Leicester North station is new and is not of interest for those studying the Great Central, and the first section of the line is only single track, but the other stations are double-track and each is preserved to reflect a different era of the railway's life.

We got off at Quorn & Woodhouse station which is decorated in LNER colours and portrayed as it might have been during the Second World War. This is a typical Great Central station with island platform and access via a staircase from a road over bridge, all the buildings being in the middle of the platform.

We left the station and looked back down to see how these buildings were laid out - my friend's task in building such a station (his period is the 1970s - when in reality this line was closed down) is made easier by these buildings being ready-made in his scale by a commercial manufacturer.

Walking down the bridge ramp we made our way back in through the former goods yard entrance to the recently opened café nestled against the road embankment where we had our lunch, and then back to the platform via the walkway through the former goods yard where a number of vintage road vehicles were on display but we had not had time to give them more than a cursory glance (although we did see a steam road roller trundling past while we ate lunch).

And so to the the main station at Loughborough Central. From here we took a stroll alongside the line to the sheds where locomotives are restored, and beyond them followed the trackbed to where a new bridge was to be built over the current Midland Main Line which would allow the northern section of the GCR to be joined to this section, one day giving through steam trains towards Nottingham - if the funds can be found to relocate the steam sheds here, which currently stand where the main line should be.

After a good look around the locomotives being renovated at the sheds we made our way back to the platform at Loughborough Central and after a look around the little museum we caught a train back to Leicester North, this time hauled by a LMS "Black 5" locomotive.

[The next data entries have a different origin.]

(** A [retry_after] of [null], and one of -2 seconds. *)
Lemma fetch_after_rate_limit_raises_witness :
  fetch_after (fun _ => too_many_requests JNull)
  = (Raise TypeError, {| requests_made := 1; log := [Get] |})
  /\ fetch_after (fun _ => too_many_requests (JInt (-2)))
     = (Raise ValueError, {| requests_made := 1; log := [Get] |}).
Proof.
  split.
  - apply (proj1 (@fetch_after_rate_limit_raises
                    (fun _ => too_many_requests JNull)
                    {| status_code := 429;
                       json := Decoded (Dict (Some JNull) false) |}
                    (Dict (Some JNull) false) eq_refl eq_refl eq_refl)).
    reflexivity.
  - apply (proj2 (@fetch_after_rate_limit_raises
                    (fun _ => too_many_requests (JInt (-2)))
                    {| status_code := 429;
                       json := Decoded (Dict (Some (JInt (-2))) false) |}
                    (Dict (Some (JInt (-2))) false) eq_refl eq_refl eq_refl)
             (SFopp (dec "1"))).
    + vm_compute. reflexivity.
    + vm_compute. reflexivity.
Defined.

Lemma try_block_not_json (srv : remote) (w : world) (r : response) :
  srv (requests_made w) = inr r -> json r = NotJson ->
  exists e,
    try_block srv w
    = (Caught e,
       {| requests_made := S (requests_made w); log := log w ++ [Get] |}).
Proof.
  intros E J. unfold try_block, do_get, with_json. rewrite E, J.
  destruct (status_code r =? 429); [eexists; reflexivity|].
  destruct (raise_for_status r); eexists; reflexivity.
Qed.

(** X20: a response whose body is no JSON is handled as a transport
    failure whatever its status, 429 and 200 included: three of them give
    three requests, two sleeps of 3 seconds and the empty batch. *)
Theorem fetch_after_not_json (srv : remote) (r0 r1 r2 : response) :
  srv 0%nat = inr r0 -> srv 1%nat = inr r1 -> srv 2%nat = inr r2 ->
  json r0 = NotJson -> json r1 = NotJson -> json r2 = NotJson ->
  fetch_after srv
  = (Ret (Batch []),
     {| requests_made := 3;
        log := [Get; Sleep (float_of_nat 3); Get;
                Sleep (float_of_nat 3); Get] |}).
Proof.
  intros E0 E1 E2 J0 J1 J2. unfold fetch_after. cbn [fetch_loop].
  destruct (@try_block_not_json srv new_world r0 E0 J0) as [e0 ->].
  change (0 <? 2) with true. cbv iota.
  edestruct try_block_not_json as [e1 ->]; [exact E1 | exact J1 |].
  change (1 <? 2) with true. cbv iota.
  edestruct try_block_not_json as [e2 ->]; [exact E2 | exact J2 |].
  reflexivity.
Qed.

Making our way back to the city centre by bus, we then visited the Cathedral which is now almost dominated by the tomb of King Richard III recently reburied there. The visitor centre opposite, on the site at which his remains were found, was just closing for the day and we determined to return to Leicester and explore the city properly another time. It was a very friendly city and, with a little time to spare while we waited for our off-peak tickets to be valid for a train home, we enjoyed a pint of ale in a pub near the Cathedral and then walked back to the station and so home.

We could not have wished for a better day, with perfect weather and plenty of interest. And good company always helps!

Tuesday, 2 August 2016

Off we go!

It's been a while since I've travelled, and a long while since I posted anything worthwhile here, but I'm going to try to make up for the lack of posts very soon now, as I have some holiday coming up, and I've also just booked a couple more trip in addition to the forthcoming holidays to the south of England and the south of France mentioned a few months ago.

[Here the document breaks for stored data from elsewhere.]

Lemma Forall_is_insert_ins gid role ks :
  Forall is_insert (ins_ok gid role <$> ks).
Proof. apply Forall_fmap, Forall_forall. by intros k _. Qed.

Lemma removed_snoc_delete cs gid k e :
  removed (cs ++ [CallDelete gid k e]) = removed cs ++ [k].
Proof. by rewrite removed_app. Qed.

Lemma added_snoc_insert cs gid mem e :
  added (cs ++ [CallInsert gid mem e]) = added cs ++ [Email mem].
Proof. by rewrite added_app. Qed.

(** X1. In every run of the reconciler, also one that ends in an error, a
    remove call names a member of [actual − desired], an add call names a
    member of [desired − actual], every call is a remove call on the group
    or an add call on the group with the role given, and none is a listing:
    a desired member is never removed, a member already there never added. *)
Theorem reconcileMembers_calls_within cfg api gid role st res st' :
  reconcileMembers cfg api gid role st = (res, st') →
  (∀ x, x ∈ removed (issued st st') → x ∈ api ∧ x ∉ cfg) ∧
  (∀ x, x ∈ added (issued st st') → x ∈ cfg ∧ x ∉ api) ∧
  Forall (reconciles gid role) (issued st st').
Proof.
  intros Hrun.
  destruct (reconcileMembers_run _ _ _ _ _ _ _ Hrun)
    as (rems & adds & Hrems & Hadds & Hout & _).
  assert (Hr : ∀ x, x ∈ rems → x ∈ api ∧ x ∉ cfg).
  { intros x. rewrite Hrems, elem_of_elements, elem_of_difference.
    by rewrite !elem_of_list_to_set. }
  assert (Ha : ∀ x, x ∈ adds → x ∈ cfg ∧ x ∉ api).
  { intros x. rewrite Hadds, elem_of_elements, elem_of_difference.
    by rewrite !elem_of_list_to_set. }
  revert Hout. generalize (issued st st'). intros cs Hout.
  inversion Hout as [Hres Hcs|ks1 k ks2 e0 Hk Hres Hcs|ks1 k ks2 e0 Hk Hres Hcs];
    subst cs.
  - rewrite removed_app, removed_del_ok, removed_ins_ok, app_nil_r.
    rewrite added_app, added_del_ok, added_ins_ok. simpl.
    split; [done|]. split; [done|]. apply Forall_app.
    split; [apply Forall_reconciles_del|apply Forall_reconciles_ins].
  - rewrite removed_snoc_delete, removed_del_ok.
    rewrite added_app, added_del_ok. simpl. split; [|split].
    + intros x Hx. apply Hr. rewrite Hk.
      apply elem_of_app in Hx as [Hx|Hx%list_elem_of_singleton]; set_solver.
    + intros x Hx. by apply not_elem_of_nil in Hx.
    + apply Forall_app. split; [apply Forall_reconciles_del|].
      by repeat constructor.
  - rewrite !app_assoc.
    rewrite removed_app, added_snoc_insert, !removed_app, !added_app.
    rewrite removed_del_ok, removed_ins_ok, added_del_ok, added_ins_ok.
    simpl. rewrite !app_nil_r. split; [done|]. split.
    + intros x Hx. apply Ha. rewrite Hk.
      apply elem_of_app in Hx as [Hx|Hx%list_elem_of_singleton]; set_solver.
    + apply Forall_app. split; [apply Forall_app; split|].
      * apply Forall_reconciles_del.
      * apply Forall_reconciles_ins.
      * by repeat constructor.
Qed.

(** X2. In every run of the reconciler the remove calls come first and the
    add calls after them: the log of the run is a list of remove calls
    followed by a list of add calls. *)
Theorem reconcileMembers_removals_first cfg api gid role st res st' :
  reconcileMembers cfg api gid role st = (res, st') →
  ∃ cs1 cs2,
    issued st st' = cs1 ++ cs2 ∧
    Forall is_delete cs1 ∧ Forall is_insert cs2.
Proof.
  intros Hrun.
  destruct (reconcileMembers_run _ _ _ _ _ _ _ Hrun)
    as (rems & adds & _ & _ & Hout & _).
  revert Hout. generalize (issued st st'). intros cs Hout.
  inversion Hout as [Hres Hcs|ks1 k ks2 e0 Hk Hres Hcs|ks1 k ks2 e0 Hk Hres Hcs];
    subst cs.
  - eexists _, _. split; [done|].
    split; [apply Forall_is_delete_del|apply Forall_is_insert_ins].
  - exists ((del_ok gid <$> ks1) ++ [CallDelete gid k (Some e0)]), [].
    rewrite app_nil_r. split; [done|]. split; [|constructor].
    apply Forall_app. split; [apply Forall_is_delete_del|].
    by repeat constructor.
  - eexists _, _. split; [done|]. split; [apply Forall_is_delete_del|].
    apply Forall_app. split; [apply Forall_is_insert_ins|].
    by repeat constructor.
Qed.

(** X3. The reconciler returns success exactly when every call it issued
    succeeded.  When it returns an error, one call failed, the last one, and
    the error is that of the failed call behind the text of [deleteMember]
    for a remove call and of [addMember] for an add call. *)
Theorem reconcileMembers_nil_iff cfg api gid role st res st' :
  reconcileMembers cfg api gid role st = (res, st') →
  (res = None ↔ Forall call_ok (issued st st')) ∧
  (∀ err, res = Some err →
     ∃ cs0 c e,
       issued st st' = cs0 ++ [c] ∧ Forall call_ok cs0 ∧
       call_err c = Some e ∧
       (is_delete c ∧ err = "Error deleting group: " +:+ e ∨
        is_insert c ∧ err = "Error creating groupMember: " +:+ e)).
Proof.
  intros Hrun.
  destruct (reconcileMembers_run _ _ _ _ _ _ _ Hrun)
    as (rems & adds & _ & _ & Hout & _).
  revert Hout. generalize (issued st st'). intros cs Hout.
  inversion Hout as [Hres Hcs|ks1 k ks2 e0 Hk Hres Hcs|ks1 k ks2 e0 Hk Hres Hcs];
    subst cs.
  - split; [|done]. split; [|done]. intros _. apply Forall_call_ok_done.
  - split.
    + split; [done|]. intros Hok. exfalso. revert Hok.
      apply not_ok_snoc. intros Hc. inversion Hc.
    + intros err [= <-]. eexists _, _, e0. split; [done|].
      split; [apply Forall_call_ok_del|]. split; [done|]. by left.
  - split.
    + split; [done|]. intros Hok. exfalso. revert Hok.
      rewrite !app_assoc. apply not_ok_snoc. intros Hc. inversion Hc.
    + intros err [= <-]. rewrite !app_assoc. eexists _, _, e0.
      split; [done|]. split; [apply Forall_call_ok_done|].
      split; [done|]. by right.
Qed.

(** ** Read *)

Lemma getApiMembers_log gid role st res st' :
  getApiMembers gid role st = (res, st') →
  rng st' = rng st ∧
  match res with
  | inr _ => calls st' = calls st ++ [list_ok gid role]
  | inl e => calls st' = calls st ++ [CallList gid role (Some e)]
  end.
Proof.
  unfold getApiMembers.
  destruct (Members_List gid role (world st)) as [[e|l] w]; by intros [= <- <-].
Qed.

Lemma read_roles_log d roles st res d' st' :
  read_roles d roles st = (res, d', st') →
  group d' = group d ∧
  match res with
  | None => calls st' = calls st ++ (list_ok (Id d) <$> roles)
  | Some e =>
      ∃ rs1 r rs2,
        roles = rs1 ++ r :: rs2 ∧
        calls st' = calls st ++ (list_ok (Id d) <$> rs1) ++
                      [CallList (Id d) r (Some e)]
  end.
Proof.
  revert d st. induction roles as [|role roles IH]; intros d st Hrun;
    simpl in Hrun.
  - inversion Hrun; subst. split; [done|]. by rewrite app_nil_r.
  - destruct (getApiMembers (Id d) role st) as [[err|roleMembers] st1] eqn:Hget;
      apply getApiMembers_log in Hget as [_ Hc].
    + inversion Hrun; subst. split; [done|]. by exists [], role, roles.
    + apply IH in Hrun as [Hg Hlog]. split; [done|]. simpl in Hlog.
      destruct res as [e|].
      * destruct Hlog as (rs1 & r & rs2 & -> & Hc').
        exists (role :: rs1), r, rs2. split; [done|].
        rewrite Hc', Hc, <- !app_assoc. done.
      * rewrite Hlog, Hc, <- app_assoc. done.
Qed.

Lemma removed_list_ok gid rs : removed (list_ok gid <$> rs) = [].
Proof. induction rs as [|r rs IH]; [done|]. unfold removed in *. csimpl. by rewrite IH. Qed.

Lemma added_list_ok gid rs : added (list_ok gid <$> rs) = [].
Proof. induction rs as [|r rs IH]; [done|]. unfold added in *. csimpl. by rewrite IH. Qed.

(** X4. Read only lists.  It issues one listing per role on the group of
    the identifier, in the order the roles are visited, and stops at the
    first listing that fails, whose error it returns as it is; it never
    issues a remove call or an add call. *)
Theorem resourceGroupMembersRead_only_lists d st res d' st' :
  resourceGroupMembersRead d st = (res, d', st') →
  (res = None →
     issued st st' = list_ok (Id d) <$> range_order (rng st) (dom rolesMap)) ∧
  (∀ e, res = Some e →
     ∃ rs1 r rs2,
       range_order (rng st) (dom rolesMap) = rs1 ++ r :: rs2 ∧
       issued st st' = (list_ok (Id d) <$> rs1) ++
                         [CallList (Id d) r (Some e)]) ∧
  removed (issued st st') = [] ∧ added (issued st st') = [].
Proof.
  unfold resourceGroupMembersRead, range.
  destruct (read_roles d _ _) as [[res1 d1] st1] eqn:Hloop.
  apply read_roles_log in Hloop as [_ Hlog]. simpl in Hlog.
  destruct res1 as [e|]; intros [= <- <- <-].
  - destruct Hlog as (rs1 & r & rs2 & Hrs & Hc).
    rewrite (issued_app _ _ _ Hc). split; [done|]. split.
    + intros e' [= <-]. by exists rs1, r, rs2.
    + rewrite removed_app, added_app, removed_list_ok, added_list_ok. done.
  - rewrite (issued_app _ _ _ Hlog). split; [done|]. split; [done|].
    by rewrite removed_list_ok, added_list_ok.
Qed.

(** X5. Read never changes the identifier.  When it succeeds it sets the
    group attribute to the identifier; when it fails it leaves the group
    attribute as it was.  Either way an attribute that is not the field of a
    role keeps its value. *)
Theorem resourceGroupMembersRead_entity d st res d' st' :
  resourceGroupMembersRead d st = (res, d', st') →
  Id d' = Id d ∧
  (res = None → group d' = Id d) ∧
  (res ≠ None → group d' = group d) ∧
  (∀ key, key ∉ rolesMap_at <$> elements (dom rolesMap) →
          sets d' !! key = sets d !! key).
Proof.
  unfold resourceGroupMembersRead, range.
  destruct (read_roles d _ _) as [[res1 d1] st1] eqn:Hloop.
  pose proof (read_roles_run _ _ _ _ _ _ Hloop) as [HId _].
  pose proof (read_roles_log _ _ _ _ _ _ Hloop) as [Hgroup _].
  assert (Hframe : ∀ key, key ∉ rolesMap_at <$> elements (dom rolesMap) →
                          sets d1 !! key = sets d !! key).
  { intros key Hkey. apply (read_roles_frame _ _ _ _ _ _ _ Hloop).
    by rewrite range_order_perm. }
  destruct res1 as [e|]; intros [= <- <- <-]; simpl; by repeat split.
Qed.

(** ** The loop over the roles, when it fails *)

Lemma reconcile_roles_fails ctx d gid roles st err st' :
  reconcile_roles ctx d gid roles st = (Some err, st') →
  ∃ rs1 r rs2 st1 e0,
    roles = rs1 ++ r :: rs2 ∧ passes d gid rs1 st st1 ∧
    role_pass d gid r st1 = (Some e0, st') ∧ err = ctx +:+ e0.
Proof.
  revert st. induction roles as [|r roles IH]; intros st Hrun; [done|].
  destruct (role_pass d gid r st) as [[e0|] st1] eqn:Hpass.
  - rewrite (reconcile_roles_pass_fails ctx _ _ _ roles _ _ _ Hpass) in Hrun.
    injection Hrun as <- <-.
    exists [], r, roles, st, e0. split; [done|]. split; [constructor|done].
  - rewrite (reconcile_roles_cons_pass ctx _ _ _ _ _ _ Hpass) in Hrun.
    apply IH in Hrun as (rs1 & r' & rs2 & sta & e0 & -> & Hp & Hf & ->).
    exists (r :: rs1), r', rs2, sta, e0. split; [done|].
    split; [by econstructor|done].
Qed.

(** The error of a pass that fails, against the call that failed. *)
Lemma role_pass_error d gid r st e0 st' :
  role_pass d gid r st = (Some e0, st') →
  ∃ c e,
    last (calls st') = Some c ∧ call_err c = Some e ∧
    (is_list c ∧ e0 = e ∨
     is_delete c ∧ e0 = "Error deleting group: " +:+ e ∨
     is_insert c ∧ e0 = "Error creating groupMember: " +:+ e).
Proof.
  unfold role_pass.
  destruct (getApiMembers gid r st) as [[e|apiMembers] st1] eqn:Hget;
    apply getApiMembers_log in Hget as [_ Hc].
  - intros [= <- <-]. exists (CallList gid r (Some e)), e.
    rewrite Hc, last_snoc. split; [done|]. split; [done|]. by left.
  - intros Hrun.
    destruct (reconcileMembers_run _ _ _ _ _ _ _ Hrun)
      as (rems & adds & _ & _ & Hout & Hc2).
    revert Hout Hc2. generalize (issued st1 st'). intros cs Hout Hc2.
    inversion Hout as [Hres Hcs|ks1 k ks2 e Hk Hres Hcs|ks1 k ks2 e Hk Hres Hcs];
      subst cs.
    + eexists _, e. rewrite Hc2, !app_assoc, last_snoc.
      split; [done|]. split; [done|]. right. by left.
    + eexists _, e. rewrite Hc2, !app_assoc, last_snoc.
      split; [done|]. split; [done|]. right. by right.
Qed.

One of the newly booked trips is just to London to see two different friends for different reasons which just happen to coincide, and I've managed to get a room at the newly refurbished Brook Green Hotel where we've stayed before but which has been closed for the work to be done: can't wait to try it again now!

SouthEastern HighSpeed Javelin train,St Pancras International;
Eurostar train visible in adjacent platform.
Before then, though, is a short break in Canterbury, where we've been before but not by train, with a trip out to Margate to visit Dreamland which I loved as a child (my grandparents lived in Margate so we went every summer for a combined holiday and family gathering - and for me Dreamland was the highlight). It will also be the first time I've been farther than Stratford on a domestic train on High Speed 1.

Always good to get the hotels and train tickets booked, and now I have a drawer-full of tickets again I'm beginning to feel more normal! Will be completely normal when I receive the tickets for the France trip from Great Rail Journeys Independent who have made the bookings for me: they should arrive a couple of weeks before the holiday.